Whether in his private podiatry practices in Bayside and Woodside for nearly five decades, or during his 25 years as a podiatrist with Adults and Children with Learning Disabilities (ACLD) and most recently with Charles Evans Center (CEC), Blatt had touched the lives of many people during his career.
“The outpouring of love in patient letters to our family has been overwhelming,” said Stefani Cohen, Blatts daughter. “While we are saddened to have lost our beloved father, it is such an incredible feeling to know how much he meant to people and the impact he made on their lives.”
Blatt’s work included a lifetime of dedication to people of special needs, for whom he often went to great lengths as part of their treatment.
This included routinely making house calls for people with developmental disabilities in order to check up on them to ensure that they were in good health and in good care. His visits brought obvious joy to his patients, due in no small part to Blatt’s well known and often expressed sense of humor, a major part of his persona and outlook.
It was a gift he successfully deployed to communicate with his patients as well as for making them feel relaxed and comfortable, whether the jokes were funny or just plain silly, according to Cohen.
“He was the ultimate caregiver,” Cohen said. “Dad was always looking to help others.

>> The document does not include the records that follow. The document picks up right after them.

(** C11: In every state that requests and loop iterations reach from an empty
    store, of the submissions of one task whose rows name the same economic unit
    at most one is revealed and eligible.  The unit is the one on the row, which
    stays there when the cluster of the miner changes later: two miners whose
    clusters are joined after their reveals can both be eligible.  The range of
    the settings is not empty. *)
Theorem one_eligible_forecast_per_unit s task m1 m2 r1 r2 unit :
  min_p_yes_bps rules <= max_p_yes_bps rules -> rtc step empty_repository s ->
  aget (task, m1) (_submissions s) = Some r1 -> aget (task, m2) (_submissions s) = Some r2 ->
  eligible_for unit r1 = true -> eligible_for unit r2 = true -> m1 = m2.
Proof. intros Hb Hs. apply (ok_units rules). by apply (reachable_ok eth_keys ripemd160 str_exc). Qed.
End Theorems.

(** ** A run: two miners behind one address forecast the same task *)

Definition second_key : string :=
  "69be667ef9dcbbac55a06295ce870b07029bfcdb2dce28d959f2815b16f81798483ada7726a3c4655da4fbfc0e1108a8fd17b448a68554199c47d08ffb10d4b8".
Definition first_miner : string := CryptoFacts.demo_address.
Definition second_miner : string := "claw15tzh0jkep69ywanzqxvx9ymprrqe3ldwcnjj0t".
Definition run_task : string := "tr_fast_197001010000_btcusdt".

(** A server whose tasks all resolve to yes. *)
Definition run_service : ForecastMiningService :=
  {| settings := default_settings; task_provider := Some demo_provider; chain := no_chain |}.
Definition run_app : App :=
  {| app_settings := []; service := run_service; anchor_reconcile_metrics := []; forecast_progression_metrics := [] |}.

(** A request that comes from the one address. *)
Definition asked (now : Z) (e : Endpoint) (s : FakeRepository) : FakeRepository :=
  (serve demo_keys demo_rip demo_text run_app (fun _ => now) 0 e [] (Some "10.0.0.1"%string) s).2.
Definition run_register (address key : string) : Endpoint :=
  POST_register {| rm_address := address; rm_name := "m"; rm_public_key := key; rm_miner_version := "0.4.0";
                   rm_economic_unit_id := None |}.
Definition run_commit (m : string) : Endpoint :=
  POST_commit run_task
    {| cr_request_id := "c:" +:+ m; cr_task_run_id := run_task; cr_miner_id := m; cr_economic_unit_id := None;
       cr_commit_hash := compute_commit_hash run_task m 6000 "n"; cr_nonce := "n"; cr_client_version := "v";
       cr_signature := "00" |}.
Definition run_reveal (m : string) : Endpoint :=
  POST_reveal run_task
    {| rr_request_id := "r:" +:+ m; rr_task_run_id := run_task; rr_miner_id := m; rr_economic_unit_id := None;
       rr_p_yes_bps := 6000; rr_nonce := "n"; rr_schema_version := "v1"; rr_signature := "00" |}.

Definition run_open : FakeRepository :=
  (reconcile run_service 0
     (asked 0 (run_register second_miner second_key)
        (asked 0 (run_register first_miner CryptoFacts.demo_key) empty_repository))).2.
Definition run_committed : FakeRepository :=
  asked 1000000 (run_commit second_miner) (asked 1000000 (run_commit first_miner) run_open).
Definition run_revealed : FakeRepository :=
  asked 5000000 (run_reveal second_miner) (asked 5000000 (run_reveal first_miner) run_committed).

Abbreviation demo_step := (server_step demo_keys demo_rip demo_text run_app).

Lemma asked_steps now e s : demo_step s (asked now e s).
Proof. apply step_request. Qed.

Lemma run_open_reachable : rtc demo_step empty_repository run_open.
Proof.
  eapply rtc_l; [apply (asked_steps 0 (run_register first_miner CryptoFacts.demo_key))|].
  eapply rtc_l; [apply (asked_steps 0 (run_register second_miner second_key))|].
  apply rtc_once. apply (progression_steps demo_keys demo_rip demo_text run_app 0).
Qed.

Lemma run_committed_reachable : rtc demo_step empty_repository run_committed.
Proof.
  eapply rtc_trans; [apply run_open_reachable|].
  eapply rtc_l; [apply (asked_steps 1000000 (run_commit first_miner))|]. apply rtc_once, asked_steps.
Qed.

Lemma run_reveals : rtc demo_step run_committed run_revealed.
Proof. eapply rtc_l; [apply (asked_steps 5000000 (run_reveal first_miner))|]. apply rtc_once, asked_steps. Qed.

Lemma run_revealed_reachable : rtc demo_step empty_repository run_revealed.
Proof. eapply rtc_trans; [apply run_committed_reachable|apply run_reveals]. Qed.

(** The second forecast is recorded for the audit only. *)
Example run_outcome :
  committed_hash (run_task, first_miner) run_committed = Some (compute_commit_hash run_task first_miner 6000 "n") /\
  forecast_of (run_task, first_miner) run_revealed = Some 6000 /\
  option_map (eligible_for "eu:c3b2444bdb8f17ca6af4") (aget (run_task, first_miner) (_submissions run_revealed)) = Some true /\
  option_map (fun row => dget row "eligibility_status") (aget (run_task, second_miner) (_submissions run_revealed)) =
    Some (VStr "audit_only").
Proof. vm_compute. done. Qed.

(** The unit of a cluster is renamed when a miner joins it: where the second miner
    registers after the first one has revealed, the row of the first names the
    old unit, and the duplicate is not found although both miners are one unit. *)
Definition run_joined : FakeRepository :=
  asked 2600000 (run_reveal second_miner) (asked 2500000 (run_commit second_miner)
    (asked 2000000 (run_register second_miner second_key)
      (asked 1500000 (run_reveal first_miner) (asked 1000000 (run_commit first_miner)
        (reconcile run_service 0 (asked 0 (run_register first_miner CryptoFacts.demo_key) empty_repository)).2)))).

It could have been a stranger on the street who needed someone to hold their groceries, or a person needing directions. You name it, he wanted to help, and he did.”

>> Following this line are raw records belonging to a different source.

(* ===== verification/ProjectionRuns.v ===== *)
(** * Projections in runs of the server

    A projection that was recorded stays recorded, with its root and its result,
    whatever requests and loop iterations follow: the other artifacts stand under
    ids of other forms, another projection under another id, and the same id is
    answered without a write. *)
From Stdlib Require Import ZArith Lia Ascii String.
From stdpp Require Import base list strings relations.
From S2P Require Import Prelude PyText PyFloat PyTime PyValue Sha256 Canonical PokerResults HandHistory Repository RepositoryFacts.
From S2P Require Import HandStores Forecast RewardRows Json ChainClient Economic Miners Submissions Settlement Windows PokerWindow.
From S2P Require Import Tournaments TournamentRecords Queries Service Anchors Footprint Protocol Roots.
From S2P Require Import Config CryptoAuth Schemas Health Server ServerFacts ProjectionFacts ServerRuns Preserve Identity ProtocolRuns.
Open Scope Z_scope.

Section Kept.
Context (pid : string).
Abbreviation id0 := (_poker_mtt_final_ranking_projection_artifact_id pid).

(** What is recorded under the id stays recorded. *)
Definition records_kept (s s' : FakeRepository) : Prop :=
  forall root result, recorded s id0 root result -> recorded s' id0 root result.

#[export] Instance records_kept_preorder : PreOrder records_kept.
Proof. split; [by intros s root result|]. intros s1 s2 s3 H12 H23 root result H. by apply H23, H12. Qed.

Lemma same_row_kept s s' : aget id0 (tab _artifacts s') = aget id0 (tab _artifacts s) -> records_kept s s'.
Proof. intros E root result (row & payload & Hrow & H). exists row, payload. by rewrite E. Qed.
End Kept.

Abbreviation recording pid m := (preserves (records_kept pid) m).

Section Primitives.
Context (pid : string).
Abbreviation id0 := (_poker_mtt_final_ranking_projection_artifact_id pid).

Lemma recording_touches {A} W b (m : repo A) : touches W b m -> ~ In _artifacts W -> recording pid m.
Proof. intros Hm HW s. destruct (Hm s) as [Hu _]. apply same_row_kept. by rewrite Hu. Qed.

Lemma recording_put_row t id row : t <> _artifacts -> recording pid (put_row t id row).
Proof. intros Ht. apply (recording_touches [t] false); [apply touches_put_row; by left|]. by intros [E|[]]. Qed.

Lemma recording_save_submission row : recording pid (save_submission row).
Proof. apply (recording_touches _ _ _ (touches_save_submission row)). not_in. Qed.

Lemma recording_lift {A B} (r : res A) (f : A -> repo B) :
  (forall a, r = Ok a -> recording pid (f a)) -> recording pid (sbind (slift r) f).
Proof. intros Hf s. unfold sbind, slift. destruct r as [a|e]; [by apply Hf|]. simpl. reflexivity. Qed.

(** ** The artifacts *)

(** A row that is stored under another id. *)
Definition elsewhere (row : dict) : Prop := exists id, aget "id" row = Some (VStr id) /\ id <> id0.

Lemma recording_put_artifact id row : id <> id0 -> recording pid (put_row _artifacts id row).
Proof. intros Hid s. rewrite put_row_run. apply same_row_kept. simpl. by rewrite tab_set_tab_eq, aget_aset_ne. Qed.

Lemma recording_save_artifact row : elsewhere row -> recording pid (save_artifact row).
Proof.
  intros (id & Hid & Hne) s. unfold save_artifact, save_row. rewrite (save_keyed_run _ _ _ _ id) by done.
  apply same_row_kept. simpl. by rewrite tab_set_tab_eq, aget_aset_ne.
Qed.

Lemma recording_bulk l : Forall elsewhere l -> recording pid (save_artifacts_bulk l).
Proof.
  unfold save_artifacts_bulk. induction 1 as [|row l (id & Hid & Hne) _ IH]; simpl.
  { apply (preserves_pure _ (fun _ => Ok _)). }
  apply preserves_sbind; [exact _| |intros ?; apply preserves_sbind; [exact _|exact IH|preserve]].
  unfold dgetitem. rewrite Hid. apply recording_lift. intros v [= <-]. apply recording_lift. intros id' [= <-].
  pose proof (recording_put_artifact id). preserve.
Qed.

Lemma elsewhere_row id kind entity_type entity_id payload hash now :
  id <> id0 -> elsewhere (artifact_row id kind entity_type entity_id payload hash now).
Proof. intros Hid. by exists id. Qed.

Lemma elsewhere_pages prefix kind entity_type entity_id pages now rows :
  (forall x, prefix +:+ x <> id0) -> page_artifact_rows prefix kind entity_type entity_id pages now = Ok rows ->
  Forall elsewhere rows.
Proof.
  intros Hp H. apply mapR_ok in H. induction H as [|page row pages rows Hrow _ IH]; constructor; [|exact IH].
  apply rbind_ok in Hrow as (index & _ & Hrow).
  apply rbind_ok in Hrow as (text & _ & Hrow). apply rbind_ok in Hrow as (root & _ & Hrow). injection Hrow as <-.
  apply elsewhere_row, Hp.
Qed.

(** A main artifact with its pages. *)
Lemma recording_paged {B} row prefix kind entity_type entity_id pages now (f : list dict -> repo B) :
  elsewhere row -> (forall x, prefix +:+ x <> id0) -> (forall saved, recording pid (f saved)) ->
  recording pid (sbind (slift (page_artifact_rows prefix kind entity_type entity_id pages now))
    (fun page_rows => sbind (save_artifacts_bulk (row :: page_rows)) f)).
Proof.
  intros Hrow Hp Hf. apply recording_lift. intros rows Hrows. apply preserves_sbind; [exact _| |exact Hf].
  apply recording_bulk. constructor; [done|]. by eapply elsewhere_pages.
Qed.
End Primitives.

#[export] Hint Resolve recording_save_submission : preserves.
#[export] Hint Extern 1 (preserves (records_kept _) (put_row _ _ _)) => (apply recording_put_row; discriminate) : preserves.
#[export] Hint Extern 1 (preserves (records_kept _) (save_artifact (artifact_row _ _ _ _ _ _ _))) =>
  (apply recording_save_artifact, elsewhere_row; discriminate) : preserves.
#[export] Hint Extern 1 (preserves (records_kept _) (save_artifacts_bulk [artifact_row _ _ _ _ _ _ _])) =>
  (apply recording_bulk; constructor; [apply elsewhere_row; discriminate|constructor]) : preserves.

(** ** The operations *)

Section Operations.
Context (pid : string).
Abbreviation keeping m := (recording pid m).

Lemma keeping_anchor_artifact batch now pages : keeping (_upsert_settlement_anchor_artifact batch now pages).
Proof.
  unfold _upsert_settlement_anchor_artifact. cbv zeta. destruct (negb _); [preserve|].
  apply recording_lift. intros entity_id _. apply recording_lift. intros id _. apply recording_lift. intros hash _.
  apply recording_paged; [apply elsewhere_row; discriminate|intros x; discriminate|intros saved; preserve].
Qed.

Lemma keeping_poker_artifact settings w now payload :
  keeping (_upsert_poker_mtt_reward_window_projection_artifact settings w now payload).
Proof.
  unfold _upsert_poker_mtt_reward_window_projection_artifact. apply recording_lift. intros [payload' pages] _.
  apply recording_lift. intros entity_id _. apply recording_lift. intros id _. cbv zeta.
  apply recording_lift. intros hash _.
  apply recording_paged; [apply elsewhere_row; discriminate|intros x; discriminate|intros saved; preserve].
Qed.
#[local] Hint Resolve keeping_anchor_artifact keeping_poker_artifact : preserves.

Lemma keeping_settle_fast tp st now : keeping (_settle_due_tasks tp st now).
Proof. preserve. Qed.
Lemma keeping_settle_daily tp st now : keeping (_settle_due_daily_tasks tp st now).
Proof. preserve. Qed.
Lemma keeping_release st now : keeping (_release_matured_holds st now).
Proof. preserve. Qed.
Lemma keeping_windows now : keeping (_build_reward_windows now).
Proof. preserve. Qed.
#[local] Hint Resolve keeping_settle_fast keeping_settle_daily keeping_release keeping_windows : preserves.
Lemma keeping_poker_windows st now : keeping (_build_poker_mtt_reward_windows st now).
Proof. preserve. Qed.
Lemma keeping_batches now : keeping (_build_settlement_batches now).
Proof. preserve. Qed.
#[local] Hint Resolve keeping_poker_windows keeping_batches : preserves.
Lemma keeping_reconcile self now : keeping (reconcile self now).
Proof. preserve. Qed.
#[local] Hint Resolve keeping_reconcile : preserves.

Lemma keeping_build_window settings lane st en (pool : Z) prov policy meta id now :
  keeping (PokerWindow.build_poker_mtt_reward_window settings lane st en pool prov policy meta id now).
Proof. preserve. Qed.
Lemma keeping_make_ready self id now batch : keeping (make_anchor_ready self id now batch).
Proof. preserve. Qed.
#[local] Hint Resolve keeping_build_window keeping_make_ready : preserves.
Lemma keeping_retry self id now : keeping (Anchors.retry_anchor_settlement_batch self id now).
Proof. preserve. Qed.
Lemma keeping_submit self id now : keeping (Anchors.submit_anchor_job self id now).
Proof. preserve. Qed.
Lemma keeping_settle_anchored job now : keeping (settle_anchored job now).
Proof. preserve. Qed.
Lemma keeping_settle_failed job reason now : keeping (settle_failed job reason now).
Proof. preserve. Qed.
#[local] Hint Resolve keeping_retry keeping_submit keeping_settle_anchored keeping_settle_failed : preserves.
Lemma keeping_broadcast self mode id now : keeping (broadcast_chain_tx self mode id now).
Proof. preserve. Qed.
Lemma keeping_confirm_job self job now : keeping (confirm_job self job now).
Proof. preserve. Qed.
#[local] Hint Resolve keeping_broadcast keeping_confirm_job : preserves.
Lemma keeping_roll a p e b now : keeping (roll_multiplier a p e b now).
Proof. preserve. Qed.
Lemma keeping_maturity a tasks e : keeping (maturity_of a tasks e).
Proof. revert e. induction tasks as [|t tasks IH]; intros e; cbn [maturity_of]; preserve. Qed.
Lemma keeping_commit t m rid h n at_ ip ua : keeping (commit_submission t m rid h n at_ ip ua).
Proof. preserve. Qed.
Lemma keeping_reveal st t m rid p nonce at_ ip ua : keeping (Submissions.reveal_submission st t m rid p nonce at_ ip ua).
Proof. preserve. Qed.
Lemma keeping_pending self now : keeping (reconcile_pending_anchor_jobs_on_chain self now).
Proof. preserve. Qed.
#[local] Hint Resolve keeping_roll keeping_maturity keeping_commit keeping_reveal keeping_pending : preserves.

(** ** The projection itself *)

(** A projection under another id writes under that id; under the same id, what
    is recorded is answered, and a new record is the first. *)
Lemma keeping_record payload : pr_projection_id payload <> pid -> keeping (record_projection payload).
Proof.
  intros Hne. unfold record_projection.
  do 3 (apply preserves_sbind; [exact _|preserve|intros ?]). cbv zeta.
  apply preserves_sbind; [exact _|preserve|intros hash].
  apply preserves_sbind; [exact _| |preserve]. apply recording_save_artifact.
  exists (projection_id payload). split; [done|]. unfold projection_id, _poker_mtt_final_ranking_projection_artifact_id.
  simpl. intros E. injection E as E. done.
Qed.

Lemma keeping_project payload : keeping (Server.project_poker_mtt_final_rankings payload).
Proof.
  destruct (decide (pr_projection_id payload = pid)) as [<-|Hne].
  - intros s root result H. pose proof (replay payload s root result H) as E. rewrite E. by destruct (String.eqb _ _).
  - pose proof (keeping_record payload Hne). preserve.
Qed.
#[local] Hint Resolve keeping_project : preserves.

(** ** Runs *)

Context {Signature PublicKey : Type} (eth_keys : EthKeys Signature PublicKey)
  (ripemd160 : list Z -> res (list Z)) (str_exc : exn -> string) (app : App).

Lemma keeping_run now utc_now e request : keeping (run eth_keys ripemd160 str_exc app now utc_now e request).
Proof. destruct e; cbn [run]; preserve. Qed.

Lemma steps_keep_records s s' : rtc (server_step eth_keys ripemd160 str_exc app) s s' -> records_kept pid s s'.
Proof.
  apply server_steps_preserve; [exact _|apply keeping_run| |].
  - intros now. apply keeping_reconcile.
  - intros now. apply keeping_pending.
Qed.
End Operations.

(** ** Theorem *)

(** C27: A projection is recorded once.  After a request has been answered with a
    result, and whatever requests and loop iterations came in between, a request
    with the same projection id is answered without a write: with the same result
    when it states the same root, and with the conflict 409 when it states another. *)
Theorem projections_are_recorded_once {Signature PublicKey : Type} (eth_keys : EthKeys Signature PublicKey)
    ripemd160 str_exc (app : App) payload payload' s s1 s2 result :
  project_poker_mtt_final_rankings payload s = (Ok result, s1) ->
  rtc (server_step eth_keys ripemd160 str_exc app) s1 s2 ->
  pr_projection_id payload' = pr_projection_id payload ->
  project_poker_mtt_final_rankings payload' s2 =
  if String.eqb (pr_final_ranking_root payload) (pr_final_ranking_root payload') then (Ok result, s2)
  else (Err (HTTPException 409 "projection root conflict"), s2).
Proof.
  intros H Hsteps Hid. apply replay. unfold projection_id. rewrite Hid.
  apply (steps_keep_records _ _ _ _ _ _ _ Hsteps). exact (projected_recorded _ _ _ _ H).
Qed.

(** ** A projection, an iteration of the loop, and the projection again *)

Definition demo_later : FakeRepository := (reconcile (service run_app) 900000000 demo_projected.2).2.

Lemma projections_are_recorded_once_witness :
  project_poker_mtt_final_rankings (demo_request "sha256:a") demo_miners = (Ok demo_result, demo_projected.2) /\
  project_poker_mtt_final_rankings (demo_request "sha256:a") demo_later = (Ok demo_result, demo_later) /\
  project_poker_mtt_final_rankings (demo_request "sha256:b") demo_later =
    (Err (HTTPException 409 "projection root conflict"), demo_later).
Proof.
  assert (Hok : is_ok demo_projected.1 = true) by (vm_compute; reflexivity).
  assert (H : project_poker_mtt_final_rankings (demo_request "sha256:a") demo_miners = (Ok demo_result, demo_projected.2)).
  { fold demo_projected. unfold demo_result. destruct demo_projected as [[v|e] s]; [reflexivity|discriminate Hok]. }
  assert (Hsteps : rtc demo_step demo_projected.2 demo_later) by (apply rtc_once, progression_steps).
  split; [exact H|]. generalize dependent demo_later. intros later Hsteps. split.
  - exact (projections_are_recorded_once demo_keys demo_rip demo_text run_app (demo_request "sha256:a")
      (demo_request "sha256:a") _ _ _ _ H Hsteps eq_refl).
  - exact (projections_are_recorded_once demo_keys demo_rip demo_text run_app (demo_request "sha256:a")
      (demo_request "sha256:b") _ _ _ _ H Hsteps eq_refl).
Defined.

A resident of North Hills, NY, Blatt had an innate concern for his fellow men and women, which was not limited to his professional practice alone. He was just as likely to help out family members and neighbors.
“He helped numerous people with simple acts of kindness whether he knew them or not, like assisting someone stuck on the side of the road or digging cars out of snow drifts,” said Jessica Smith, Blatt’s daughter. “At home growing up, our kitchen table was Dad’s makeshift doctor’s chair for when any kid in the neighborhood got hurt.”
Blatt’s dedication to his family was paramount and always evident. He never missed events involving his two daughters or his grandchildren, Alexandra and Ryan, of whom he said, “were his best medicine.”
While quarantined with COVID-19, Blatt quipped that he was okay with being home because “he got to look at his wife Maxine every day,” whom he met as a teenager, fell in love with, and was married to for 52 years.
Blatt graduated from Brooklyn College in 1966 and New York College of Podiatric Medicine in 1970. He established his private practice in 1971 and in 1993 he became the Podiatrist at ACLD. Blatt was a Diplomate with The American Board of Podiatric Orthopedics & Primary Podiatric Medicine, a Fellow of the American College of Foot and Ankle Orthopedics and Medicine, as well as a member of the American Podiatric Medical Association, New York Podiatric Medical Society, and the Queen’s County Podiatric Medical Association.